This tutorial shows how to run an AI model by fix-size tiles following the recommendations of Huang et al. 2018:

B. Huang, D. Reichman, L. M. Collins, K. Bradbury, and J. M. Malof, Tiling and Stitching Segmentation Output for Remote Sensing: Basic Challenges and Recommendations, arXiv:1805.12219

pip install cloudsen12_models georeader-spaceml fsspec gcsfs
import os
from georeader.readers import S2_SAFE_reader
from georeader import read
from shapely.geometry import box
from georeader import plot
from cloudsen12_models import cloudsen12
from georeader import slices
from rasterio import windows
from georeader.geotensor import GeoTensor
from georeader import window_utils
import numpy as np
from tqdm import tqdm
import matplotlib.pyplot as plt

os.environ["GS_NO_SIGN_REQUEST"] = "YES"
/home/gonzalo/mambaforge/envs/marsmlpy312/lib/python3.12/site-packages/tqdm/auto.py:21: TqdmWarning: IProgress not found. Please update jupyter and ipywidgets.
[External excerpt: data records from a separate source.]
(** * CudaFFT3D: the 3D mixed-radix FFT planner of the CUDA platform

    A shallow embedding of [platforms/cuda/src/CudaFFT3D.cpp] and of the
    handle type of [platforms/cuda/include/CudaFunctionFake.h].

    - C++ [int] values are integers of [Z] together with the 32-bit
      two's-complement wrap-around of [Int32.wrap] (what the hardware does
      where the C++ standard leaves signed overflow undefined); [/] and [%]
      are the truncating [Z.quot] and [Z.rem].
    - Every [while] loop is a [Fixpoint] over an explicit iteration budget
      (the [fuel] argument); a loop that exceeds it yields [OutOfFuel].
    - [throw OpenMMException(msg)] is the outcome [Throws msg].
    - The kernel source text assembled by [createKernel] is kept as the list
      of per-pass parameters that are spliced into the text, followed by the
      literal text of the final write-back stage. *)

From Stdlib Require Import ZArith List Lia Bool String Ascii Znumtheory.
From Stdlib Require Import DecimalString Permutation.
Import ListNotations.
Local Open Scope Z_scope.
#[local] Set Warnings "-deprecated".

(** ** 32-bit signed integers *)

Module Int32.

Definition min_int : Z := -2147483648.
Definition max_int : Z := 2147483647.

Definition in_range (z : Z) : Prop := min_int <= z <= max_int.

(** Two's-complement reduction of a mathematical integer. *)
Definition wrap (z : Z) : Z := (z + 2147483648) mod 4294967296 - 2147483648.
See https://ipywidgets.readthedocs.io/en/stable/user_install.html
  from .autonotebook import tqdm as notebook_tqdm

Load sample data

%%time

# Download a S2 product
safe_file = "S2A_MSIL1C_20240417T064631_N0510_R020_T40RCN_20240417T091941.SAFE"
s2_safe_folder = S2_SAFE_reader.s2_public_bucket_path(safe_file, check_exists=False)
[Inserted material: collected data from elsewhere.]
(** Two entries of the loop that differ in [sample_prob] only. *)
Lemma step_ignores_sample_prob embed features t draw s1 s2 :
  word_embed s1 = word_embed s2 -> h s1 = h s2 -> c s1 = c s2 ->
  outputs s1 = outputs s2 -> attention_weights s1 = attention_weights s2 ->
  fed s1 = fed s2 ->
  step self embed features t draw s1 = step self embed features t draw s2.
Proof.
  intros Hw Hh Hc Ho Ha Hf. unfold step.
  rewrite Hw, Hh, Hc, Ho, Ha, Hf. reflexivity.
Qed.

(** C9. The [sample_prob] that the caller passes has no influence: with the
    same captions, features, layers and draws, [forward] returns the same,
    and so does its loop with its [return], entered with any hidden state. *)
Theorem forward_ignores_sample_prob captions features p1 p2 draws :
  forward self captions features p1 draws = forward self captions features p2 draws /\
  forall embed h0 c0,
    forward_from self embed captions features p1 draws h0 c0
    = forward_from self embed captions features p2 draws h0 c0.
Proof.
  split; [reflexivity|].
  intros embed h0 c0. unfold forward_from, forward_loop.
  destruct (size captions 1) as [|n]; [reflexivity|].
  change (seq 0 (S n)) with ([0%nat] ++ seq 1 n). rewrite !steps_app.
  cbn [steps].
  rewrite (step_ignores_sample_prob _ _ _ _
             (entry self captions features p1 h0 c0)
             (entry self captions features p2 h0 c0)) by reflexivity.
  reflexivity.
Qed.

(** *** The decoding loop *)

Lemma emit_spec features s :
  exists tok aw,
    sentence (emit self features s) = sentence s ++ [tok] /\
    weights (emit self features s) = weights s ++ [aw] /\
    input_word (emit self features s) = tok.
Proof.
  unfold emit.
  destruct (attention self features (g_h s)) as [context attention_weight].
  destruct (lstm self _ _) as [h' c']. simpl. eauto.
Qed.

(** What the loop appends to the sentence and to the weights. *)
Lemma while_true_spec features max_sentence s :
  let s' := while_true self features max_sentence s in
  exists l,
    sentence s' = sentence s ++ l /\
    l <> [] /\
    length (weights s') = length (weights s) + length l /\
    (Z.of_nat (length (sentence s'))
     <= Z.max max_sentence (Z.of_nat (length (sentence s)) + 1))%Z /\
    (forall i, S i < length l -> nth i l 0%Z <> 1%Z) /\
    ((Z.of_nat (length (sentence s')) < max_sentence)%Z -> List.last l 0%Z = 1%Z).
Proof.
  funelim (while_true self features max_sentence s).
  - clear Heq Heqcall. destruct (emit_spec features s) as (tok & aw & Hsen & Hw & Hin).
    exists [tok]. rewrite Hsen, Hw, !length_app. simpl.
    split; [reflexivity|]. split; [discriminate|]. split; [reflexivity|].
    split; [lia|]. split; [intros i Hi; lia|].
    intros Hlt. unfold finished in e. rewrite Hsen, Hin, length_app in e.
    simpl in e. apply orb_true_iff in e. destruct e as [e|e].
    + rewrite Z.geb_leb in e. apply Z.leb_le in e. lia.
    + apply Z.eqb_eq in e. exact e.
  - clear Heq Heqcall.
    match goal with IH : exists _, _ |- _ =>
      destruct IH as (l & Hl & Hne & Hwl & Hmax & Hmid & Hend) end.
    destruct (emit_spec features s) as (tok & aw & Hsen & Hw & Hin).
    assert (Hf : finished max_sentence (emit self features s) = false)
      by (destruct (finished max_sentence (emit self features s)); congruence).
    unfold finished in Hf. rewrite Hsen, Hin, length_app in Hf. simpl in Hf.
    apply orb_false_iff in Hf. destruct Hf as [Hcap Htok].
    rewrite Z.geb_leb in Hcap. apply Z.leb_gt in Hcap.
    apply Z.eqb_neq in Htok.
    rewrite Hl in Hmax, Hend. rewrite Hsen in Hl, Hmax, Hend.
    rewrite Hw in Hwl. rewrite Hl, Hwl.
    rewrite <- app_assoc in Hmax, Hend. rewrite <- app_assoc.
    rewrite !length_app in *. simpl in *.
    exists (tok :: l).
    split; [reflexivity|]. split; [discriminate|].
    simpl. split; [lia|]. split; [lia|]. split.
    + intros [|i] Hi; [exact Htok|]. apply Hmid. lia.
    + intros Hlt. destruct l as [|x l]; [congruence|]. apply Hend. exact Hlt.
Qed.

(** C1, amended.  The loop of [greedy_search], entered with any hidden state,
    returns for every [max_sentence]: the sentence has at least one token and
    at most [max 1 max_sentence]; no token before the last is the end token
    [1]; and a sentence shorter than [max_sentence] ends with the token [1]. *)
Theorem greedy_loop_bounded features max_sentence h0 c0 :
  let sentence := fst (greedy_loop self features max_sentence h0 c0) in
  1 <= length sentence /\
  (Z.of_nat (length sentence) <= Z.max 1 max_sentence)%Z /\
  (forall i, S i < length sentence -> nth i sentence 0%Z <> 1%Z) /\
  ((Z.of_nat (length sentence) < max_sentence)%Z -> List.last sentence 0%Z = 1%Z).
Proof.
  unfold greedy_loop. cbn [fst].
  match goal with |- context [while_true self features max_sentence ?s0] =>
    destruct (while_true_spec features max_sentence s0)
      as (l & Hl & Hne & _ & Hmax & Hmid & Hend)
  end.
  simpl in Hl, Hmax. rewrite Hl in *.
  split; [destruct l; [congruence | simpl; lia]|].
  split; [lia|]. split; assumption.
Qed.

(** C10, on the code: [greedy_search] raises [TypeError] for every feature
    map and every [max_sentence], at the unpacking of what [init_hidden]
    returns.  Its loop, entered with any hidden state, returns what the claim
    says: a sentence that is not empty, one weight per token, and the end
    token [1] in the last position only. *)
Theorem greedy_search_raises_TypeError features max_sentence :
  greedy_search self features max_sentence = Raise TypeError /\
  forall h0 c0,
    let '(sentence, weights) := greedy_loop self features max_sentence h0 c0 in
    sentence <> [] /\ length weights = length sentence /\
    forall i, nth_error sentence i = Some 1%Z -> S i = length sentence.
Proof.
  split; [reflexivity|].
  intros h0 c0. unfold greedy_loop.
  match goal with |- context [while_true self features max_sentence ?s0] =>
    destruct (while_true_spec features max_sentence s0)
      as (l & Hl & Hne & Hw & _ & Hmid & _)
  end.
  simpl in Hl, Hw. rewrite Hl, Hw.
  split; [exact Hne|]. split; [reflexivity|].
  intros i Hi.
  assert (Hlt : i < length l) by (apply nth_error_Some; congruence).
  destruct (Nat.eq_dec (S i) (length l)) as [Heq|Hneq]; [exact Heq|].
  exfalso. apply (Hmid i); [lia|].
  apply nth_error_nth with (d := 0%Z) in Hi. exact Hi.
Qed.

End DecoderFacts.

Section DecoderExamples.
Import DecoderLSTM Small.

Lemma first_step_feeds_ground_truth_witness :
  exists s,
    forward_loop always_end [0; 2]%Z [0; 2]%Z [1; 2]%Z 1%Q (fun _ => 3 # 10) [0]%Z [0]%Z
    = Ok s /\
    length (fed s) = 2 /\
    nth_error (fed s) 0 = Some [0%Z].
Proof.
  refine (first_step_feeds_ground_truth always_end [0; 2]%Z [1; 2]%Z 1%Q
            (fun _ => 3 # 10) [0]%Z [0]%Z _ _).
  - simpl. lia.
  - unfold Qle. simpl. lia.
Defined.

(** The captions [start, word], the decoder that prefers the end token, and
    draws of [0.3]: the step [1] samples, and is fed the embedding [[0]] of
    the position [0], where the ground truth of the position [1] is [[2]] and
    the token chosen from the output of the step [0] has the embedding
    [[1]] (the output layer of this decoder returns its bias on every
    input). *)
Lemma sampling_step_feeds_stale_ground_truth_witness :
  (exists s,
     forward_loop always_end [0; 2]%Z [0; 2]%Z [1; 2]%Z 0%Q (fun _ => 3 # 10) [0]%Z [0]%Z
     = Ok s /\
     nth_error (fed s) 1 = Some [0%Z]) /\
  select1 (embeddings always_end [0; 2]%Z) 1 = [2%Z] /\
  squeeze1 (embeddings always_end
              (topk1 (log_softmax1 (div (fc always_end [0]%Z) sample_temp))))
  = [1%Z].
Proof.
  split; [|split; reflexivity].
  refine (sampling_step_feeds_stale_ground_truth always_end [0; 2]%Z [1; 2]%Z
            0%Q (fun _ => 3 # 10) [0]%Z [0]%Z 0 _ _ _ _).
  - simpl. lia.
  - unfold Qle. simpl. lia.
  - reflexivity.
  - reflexivity.
Defined.

Lemma greedy_loop_bounded_witness :
  (let sentence := fst (greedy_loop always_end [1; 2]%Z 5 [0]%Z [0]%Z) in
   (Z.of_nat (length sentence) < 5)%Z /\ List.last sentence 0%Z = 1%Z) /\
  (let sentence := fst (greedy_loop always_word [1; 2]%Z 3 [0]%Z [0]%Z) in
   S 0 < length sentence /\ nth 0 sentence 0%Z <> 1%Z).
Proof.
  split; intros sentence.
  - assert (Hlt : (Z.of_nat (length sentence) < 5)%Z) by (vm_compute; reflexivity).
    split; [exact Hlt|].
    exact (proj2 (proj2 (proj2
             (greedy_loop_bounded always_end [1; 2]%Z 5 [0]%Z [0]%Z))) Hlt).
  - assert (Hlt : S 0 < length sentence) by (vm_compute; lia).
    split; [exact Hlt|].
    exact (proj1 (proj2 (proj2
             (greedy_loop_bounded always_word [1; 2]%Z 3 [0]%Z [0]%Z))) 0 Hlt).
Defined.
print(f"File is located at: {s2_safe_folder}")

s2obj = S2_SAFE_reader.s2loader(s2_safe_folder, out_res=10)

tempfolder = "../../deleteme"
os.makedirs(tempfolder,exist_ok=True)
s2obj = s2obj.cache_product_to_local_dir(tempfolder)

s2obj
File is located at: gs://gcp-public-data-sentinel-2/tiles/40/R/CN/S2A_MSIL1C_20240417T064631_N0510_R020_T40RCN_20240417T091941.SAFE

100%|β–ˆβ–ˆβ–ˆβ–ˆβ–ˆβ–ˆβ–ˆβ–ˆβ–ˆβ–ˆβ–ˆβ–ˆβ–ˆβ–ˆβ–ˆβ–ˆβ–ˆβ–ˆβ–ˆβ–ˆβ–ˆβ–ˆβ–ˆβ–ˆβ–ˆβ–ˆβ–ˆβ–ˆβ–ˆβ–ˆβ–ˆβ–ˆβ–ˆβ–ˆβ–ˆβ–ˆβ–ˆβ–ˆβ–ˆβ–ˆβ–ˆβ–ˆβ–ˆβ–ˆβ–ˆβ–ˆβ–ˆβ–ˆβ–ˆβ–ˆβ–ˆβ–ˆβ–ˆβ–ˆβ–ˆβ–ˆβ–ˆβ–ˆβ–ˆβ–ˆβ–ˆβ–ˆβ–ˆβ–ˆβ–ˆβ–ˆβ–ˆβ–ˆβ–ˆβ–ˆβ–ˆβ–ˆβ–ˆβ–ˆβ–ˆβ–ˆβ–ˆβ–ˆβ–ˆβ–ˆβ–ˆβ–ˆβ–ˆβ–ˆβ–ˆβ–ˆβ–ˆβ–ˆβ–ˆβ–ˆβ–ˆβ–ˆβ–ˆβ–ˆβ–ˆβ–ˆβ–ˆβ–ˆβ–ˆβ–ˆβ–ˆβ–ˆβ–ˆβ–ˆβ–ˆβ–ˆβ–ˆβ–ˆβ–ˆβ–ˆβ–ˆβ–ˆβ–ˆβ–ˆβ–ˆβ–ˆβ–ˆβ–ˆβ–ˆβ–ˆβ–ˆβ–ˆβ–ˆβ–ˆβ–ˆβ–ˆβ–ˆβ–ˆβ–ˆβ–ˆβ–ˆβ–ˆβ–ˆ| 13/13 [00:00<00:00, 12409.18it/s]
CPU times: user 144 ms, sys: 26.9 ms, total: 170 ms
Wall time: 257 ms



 
         ../../deleteme/S2A_MSIL1C_20240417T064631_N0510_R020_T40RCN_20240417T091941.SAFE
         Transform: | 10.00, 0.00, 300000.00|
| 0.00,-10.00, 2800020.00|
| 0.00, 0.00, 1.00|
         Shape: (13, 10980, 10980)
         Resolution: (10.0, 10.0)
         Bounds: (300000.0, 2690220.0, 409800.0, 2800020.0)
         CRS: EPSG:32640
         bands: ['B01', 'B02', 'B03', 'B04', 'B05', 'B06', 'B07', 'B08', 'B8A', 'B09', 'B10', 'B11', 'B12']
         fill_value_default: 0
        
%%time
aoi = box(55.325, 25.21, 55.515, 25.31)

data = read.read_from_polygon(s2obj, aoi, crs_polygon="EPSG:4326", trigger_load=True)
data
CPU times: user 25.1 s, sys: 735 ms, total: 25.9 s
Wall time: 12.2 s

 
         Transform: | 10.00, 0.00, 331240.00|
| 0.00,-10.00, 2800330.00|
| 0.00, 0.00, 1.00|
         Shape: (13, 1131, 1928)
         Resolution: (10.0, 10.0)
         Bounds: (331240.0, 2789020.0, 350520.0, 2800330.0)
         CRS: EPSG:32640
         fill_value_default: 0
        

Load model

We will use the CloudSEN12 cloud detection model as sample.

model = cloudsen12.load_model_by_name(name="UNetMobV2_V2", 
                                      weights_folder="../../cloudsen12_models")

Tiling and stitching loop

overlap_total_pixels = 32 #  on each side!
window_size_predict_nn = 512

input_tensor = data

windows_write = slices.create_windows(input_tensor.shape[-2:], 
                                      window_size=(window_size_predict_nn-overlap_total_pixels, 
                                                   window_size_predict_nn-overlap_total_pixels), 
                                      overlap=(0, 0), 
                                      trim_incomplete=True)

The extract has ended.